Scalable RL with Curriculum Sampling

Updated 13 March 2026

The paper introduces a method that adaptively sequences training tasks to maximize sample efficiency and policy generalization.
It details frameworks such as learning progress-based, teacher-student, and reverse curriculum strategies to optimize high-dimensional RL training.
Empirical validations in robotics, navigation, and multimodal reasoning demonstrate faster convergence and improved performance over static curricula.

Scalable Reinforcement Learning with Curriculum Sampling (RLCS) refers to a class of reinforcement learning (RL) methodologies that systematically adapt the sequence and distribution of training tasks or data in large, complex, and often multi-dimensional problem spaces.

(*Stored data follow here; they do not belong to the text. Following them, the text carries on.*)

(* ===== verification/PollSpec.v ===== *)
(** * The poll, for every driver of the table

    The theorems of [Poll] as properties of the code, and two machines they
    apply to: a PCnet card with a frame for another station, and an NE2000 that
    never has a packet. *)

From S2P Require Import Prelude Machine Memory Vga Text NetDriver Rings Pcnet32 Rtl8101 Ne2000 Ne2000Spec Drivers Bench NetStack Packets Replies Server Stack Poll Receivers NetIdle.

Section Spec.
Context `{Env} `{NetDrivers} (did : driver_id) `{R : !ReceiverLaws (net_driver did)}.


(** The poll loop goes on: as long as every frame that arrives has an
    abstract effect, each pass returns and the next one finds the driver and
    the stack in order, for any number of passes and any driver. *)
Theorem poll_keeps_going n s :
  poll_ok did s -> fed did n s -> exists s', poll n s = inr (tt, s') /\ poll_ok did s'.
Proof. apply poll_spec. Qed.

End Spec.

(** ** A frame for another station *)

Lemma pcnet_sees `{Env} `{Linker} A B j `{!CardOk A B} s r s2 :
  rings_idle A B j s -> verdict A j s = Frame -> sees (H0 := eth_drivers) pcnet32 s r s2 ->
  r = Some (rx_pkt B j, rx_size A j s, rx_eth A B j s) /\ m_net s2 = m_net s.
Proof.
  intros Hi Hv E. pose proof (pcnet32_get_packet_spec A B j s Hi) as Hw.
  unfold wp in Hw. unfold sees in E. change (drv_get_packet (net_driver pcnet32)) with pcnet32_get_packet in E. rewrite E in Hw.
  unfold rx_outcome in Hw. unfold verdict, seen in Hv. rewrite Hv in Hw. destruct Hw as [-> (_ & _ & tr & -> & _)].
  split; reflexivity.
Qed.

Lemma foreign_idle : idle_ok bench_A bench_B 0 foreign_state.
Proof.
  apply renamed_idle; [apply (bench_idle 0 2048 [])|reflexivity|by repeat constructor]. split; [constructor|done].
Qed.

Lemma idle_poll s : idle_ok bench_A bench_B 0 s -> poll_ok (R := pcnet32_receiver bench_A bench_B) pcnet32 s.
Proof. intros []. split; try assumption. by exists 0. Qed.

Lemma foreign_frame :
  verdict bench_A 0 foreign_state = Frame /\ dst_mac (rx_eth bench_A bench_B 0 foreign_state) = bench_mac.
Proof.
  assert (bench_payload []) as Hp by (split; [constructor|done]).
  destruct (renamed_seen [2; 0; 0; 0; 0; 7] (bench_state 0 2048 [])) as [Ee Ev]. unfold foreign_state.
  rewrite Ev, Ee, (bench_rx_eth 0 2048 [] Hp ltac:(lia)). split; [apply (bench_verdict 0 2048 [] Hp)|reflexivity].
Qed.


(** ** A card that never has a packet *)

#[local] Instance quiet_card : NeCardOk (H := one_page_env) 0x300.
Proof. intros tr. exists 0%nat. split; [cbn; lia|reflexivity]. Qed.

Section Quiet.
#[local] Existing Instance one_page_env | 0.
#[local] Instance quiet_drivers : NetDrivers := eth_drivers.

Abbreviation quiet_receiver := (ne2000_receiver 0x300 zero_L zero_X).

(** The driver finds the ring empty, in every state. *)
Lemma quiet_sees s r s2 : ne_ok 0x300 zero_L zero_X s -> sees ne2000 s r s2 -> r = None.
Proof.
  intros Hs E. pose proof (ne_get_packet_caught_up 0x300 zero_L zero_X s 0x47 0x46 Hs ltac:(done) ltac:(done) eq_refl) as Hw.
  unfold wp in Hw. unfold sees in E. change (drv_get_packet (net_driver ne2000)) with ne2000_get_packet in E. rewrite E in Hw.
  by destruct Hw as (tr & -> & _).
Qed.

Lemma quiet_fed n : forall s, poll_ok (R := quiet_receiver) ne2000 s -> fed (R := quiet_receiver) ne2000 n s.
Proof.
  induction n as [|n IH]; intros s Hs; [done|]. cbn [fed]. split.
  - intros s2 pkt sz eth L E. discriminate (quiet_sees s _ _ (po_idle _ _ Hs) E).
  - intros s' E'. destruct (net_idle_pass_spec (R := quiet_receiver) ne2000 s Hs) as (r & s2 & E & _ & Hr).
    rewrite (quiet_sees s r s2 (po_idle _ _ Hs) E) in Hr. destruct Hr as [E2 Hs2]. rewrite E2 in E'. injection E' as ->. by apply IH.
Qed.

Lemma quiet_poll : poll_ok (R := quiet_receiver) ne2000 zero_state.
Proof. split; try reflexivity; [exact zero_ok|discriminate|exact zero_vga|by repeat constructor..]. Qed.

Lemma poll_keeps_going_witness :
  exists s', poll 1000 zero_state = inr (tt, s') /\ poll_ok (R := quiet_receiver) ne2000 s'.
Proof. apply (poll_keeps_going (R := quiet_receiver) ne2000 1000 zero_state quiet_poll (quiet_fed 1000 zero_state quiet_poll)). Defined.

End Quiet.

The core objective of RLCS is to maximize sample efficiency and policy generalization by automatically generating curricula—ordered sequences or dynamic distributions of training instances—such that the RL agent is consistently exposed to tasks at an appropriate level of challenge. This adaptive focus on the "learning frontier" is achieved via formal mechanisms to estimate task difficulty or learning progress, often eschewing hand-tuned heuristics or monotonic difficulty assumptions. RLCS has enabled marked advances in domains with high task diversity, combinatorial structure, or sparse/complex reward landscapes, such as robotics, multimodal reasoning, autonomous driving, and mathematical reasoning.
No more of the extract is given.